しかし実際には、スペクトルの色は連続しており境は曖昧で、はっきりと区別はされていません。

世界中の人々には、色盲でない限り、色彩は同じように見えているはずですが、スペクトルの色の名称と分類とは、文化や歴史により異なることが多々あります。つまり、色彩というものは、多分に任意によるともいえますね。

一方でニュートンは、虹を7色と定めました。なぜならニュートンは、「7」という数が宇宙において重要な意義を持つものだと考えていたため、主要な色を、7つの音階や、その他の広く知られている7という数字と、対応させたのです。

しかし実際には、大抵の場合は藍色のスペクトルは1つの色として認識されず、一般的に使われているカラーチャートには、藍色を入れない6色を主としているものが数多くあります。

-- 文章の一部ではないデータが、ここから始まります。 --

(* ===== verification/RiscvModes.v ===== *)
(** * The execution modes of the RISC-V executor agree

    The modes [Trace] and [Witness] record more than [Fast]; they do not change what the
    program does. *)

From stdpp Require Import base list option gmap strings pretty.
From Stdlib Require Import ZArith Lia.
From S2P Require Import Prelude Goldilocks Field AffineExpression PanicMonad RiscvElem RiscvNames RiscvTrace.
From S2P Require Import RiscvArith RiscvPoseidon RiscvPil.

(** The same configuration in fast mode. *)
Definition fast_config (c : Config) : Config :=
  {| mode := Fast; max_rows := max_rows c; reg_map := reg_map c; pc_idx := pc_idx c; batch_to_line_map := batch_to_line_map c; all_cols := all_cols c |}.

(** ** The builder *)

Section Builder.
Context {T : Type} `{LargeField T}.
Variable cfg : Config.
Notation B := (TraceBuilder T).

(** What the program depends on: everything but the recorded trace. *)
Definition observed (b : B) : Z * Elem T * Z * list (Elem T) * gmap Z Z * gmap Z (Elem T) * gmap Z (Elem T) :=
  (trace_len b, curr_pc b, next_statement_line b, regs b, mem b, reg_last b, reg_second_last b).
Definition agree (b1 b2 : B) : Prop := observed b1 = observed b2.

(** A program that only records. *)
Definition records {A} (m : M B A) : Prop := forall b, wp m (fun _ b' => observed b' = observed b) b.

Lemma records_bind {A C} (m : M B A) (k : A -> M B C) : records m -> (forall a, records (k a)) -> records (m ≫= k).
Proof. intros Hm Hk b. apply wp_bind. eapply wp_conseq; [apply Hm|]. cbn. intros a b' <-. apply Hk. Qed.
Lemma records_lift {A} (o : option A) : records (lift o).
Proof. intros b. now apply wp_lift. Qed.
Lemma records_gets {A} (f : B -> A) : records (gets f).
Proof. intros b. now apply wp_gets. Qed.
Lemma records_modify (f : B -> B) : (forall b, observed (f b) = observed b) -> records (modify f).
Proof. intros Hf b. apply wp_modify, Hf. Qed.
Lemma records_ret {A} (a : A) : records (mret a).
Proof. intros b. now apply wp_ret. Qed.
Lemma records_when c m : records m -> records (whenM c m).
Proof. destruct c; [auto|intros _; apply records_ret]. Qed.

Lemma sim_records m : records m -> sim agree eq m (mret tt).
Proof. intros Hm s t HR [] s' Hs. exists tt, t. split; [reflexivity|]. split; [reflexivity|]. unfold agree in *. now rewrite (Hm s tt s' Hs). Qed.

Ltac recs := repeat first [apply records_bind; [|intros ?] | apply records_when | apply records_lift | apply records_gets | apply records_modify; reflexivity | apply records_ret].

Lemma sim_submachine_op m id1 id2 args1 args2 ext1 ext2 :
  sim agree eq (submachine_op cfg m id1 args1 ext1) (submachine_op (fast_config cfg) m id2 args2 ext2).
Proof. apply sim_records. unfold submachine_op. recs. Qed.

Lemma sim_set_col c v1 v2 : sim agree eq (set_col cfg c v1) (set_col (fast_config cfg) c v2).
Proof. apply sim_records. unfold set_col. recs. Qed.

Lemma sim_set_col_skip c v : sim agree eq (set_col cfg c v) (mret tt).
Proof. apply sim_records. unfold set_col. recs. Qed.

Lemma sim_set_col_idx c i v1 v2 : sim agree eq (set_col_idx cfg c i v1) (set_col_idx (fast_config cfg) c i v2).
Proof. apply sim_records. unfold set_col_idx. recs. Qed.

Lemma records_set_cols l : records (set_cols cfg l).
Proof. induction l as [|cv l IH]; cbn; [apply records_ret|]. apply records_bind; [unfold set_col; recs|intros _; exact IH]. Qed.

Lemma fast_set_cols l : forall s, set_cols (fast_config cfg) l s = Some (tt, s).
Proof. induction l as [|cv l IH]; intros s; cbn; [reflexivity|]. apply IH. Qed.

Lemma sim_set_cols l1 l2 : sim agree eq (set_cols cfg l1) (set_cols (fast_config cfg) l2).
Proof. intros s t HR a s' Ha. rewrite fast_set_cols. exact (sim_records _ (records_set_cols l1) s t HR a s' Ha). Qed.

Lemma sim_push_row pc1 pc2 : sim agree eq (push_row cfg pc1) (push_row (fast_config cfg) pc2).
Proof. apply sim_records. unfold push_row. recs. Qed.

Lemma sim_record_mem_op k a : sim agree eq (record_mem_op cfg k a) (record_mem_op (fast_config cfg) k a).
Proof. apply sim_records. unfold record_mem_op. recs. Qed.

(** Reading and updating an observed part. *)
Ltac obs := let s := fresh in let u := fresh in intros s u; destruct s, u; unfold agree, observed; cbn; congruence.
Ltac sims :=
  repeat match goal with
  | |- sim _ _ (mbind _ _) (mbind _ _) => apply (sim_bind agree eq); [|intros ?a ? <-]
  | |- sim _ _ (gets _) (gets _) => apply (sim_gets agree eq); obs
  | |- sim _ _ (modify _) (modify _) => apply (sim_modify agree); obs
  | |- sim _ _ (lift _) (lift _) => apply (sim_lift agree)
  | |- sim _ _ (assertM _) (assertM _) => apply (sim_assert agree)
  | |- sim _ _ (mret _) (mret _) => apply (sim_ret agree); reflexivity
  | |- sim _ _ panic _ => apply (sim_panic agree)
  end.

Lemma sim_get_pc : sim agree eq get_pc get_pc.
Proof. unfold get_pc. sims. Qed.
Lemma sim_get_next_pc : sim agree eq (get_next_pc cfg) (get_next_pc (fast_config cfg)).
Proof. unfold get_next_pc. sims. Qed.
Lemma sim_get_reg name : sim agree eq (get_reg cfg name) (get_reg (fast_config cfg) name).
Proof. unfold get_reg, get_reg_idx. sims. cbn [pc_idx fast_config]. destruct (_ =? _)%nat; [apply sim_get_pc|sims]. Qed.

Lemma sim_set_reg_idx i v : sim agree eq (set_reg_idx cfg i v) (set_reg_idx (fast_config cfg) i v).
Proof. unfold set_reg_idx. eapply sim_bind; [apply sim_records; recs|intros _ _ _]. sims. Qed.

Lemma sim_set_pc v : sim agree eq (set_pc cfg v) (set_pc (fast_config cfg) v).
Proof. unfold set_pc. sims. apply sim_set_reg_idx. Qed.
Lemma sim_set_reg name v : sim agree eq (set_reg cfg name v) (set_reg (fast_config cfg) name v).
Proof. unfold set_reg. sims. apply sim_set_reg_idx. Qed.

Lemma sim_set_next_pc : sim agree eq (set_next_pc cfg) (set_next_pc (fast_config cfg)).
Proof.
  unfold set_next_pc. sims. cbn [batch_to_line_map fast_config]. destruct (_ !! _); sims. destruct (_ ?= _); sims. destruct (_ <? 2); sims.
Qed.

色彩の専門家によれば、色彩を示す言葉が、時代により少し変わって来ており、ニュートンが当時「青」と言っていた色彩は、現代で言うところの「シアン」や「青緑」を指していて、当時の「藍」は、現代で言うところの「青」に近いものであったのではないかとされています。

いずれにせよ、ニュートンが無理やり色を7つに定めようとした際に「青緑」ではなく「藍」としたことは、当時の藍染料の貿易における地位と重要性を物語っているのかもしれません。

今度ジーンズを買う時には、ちょっとこの話を思い出してみるのもよいかもしれませんね。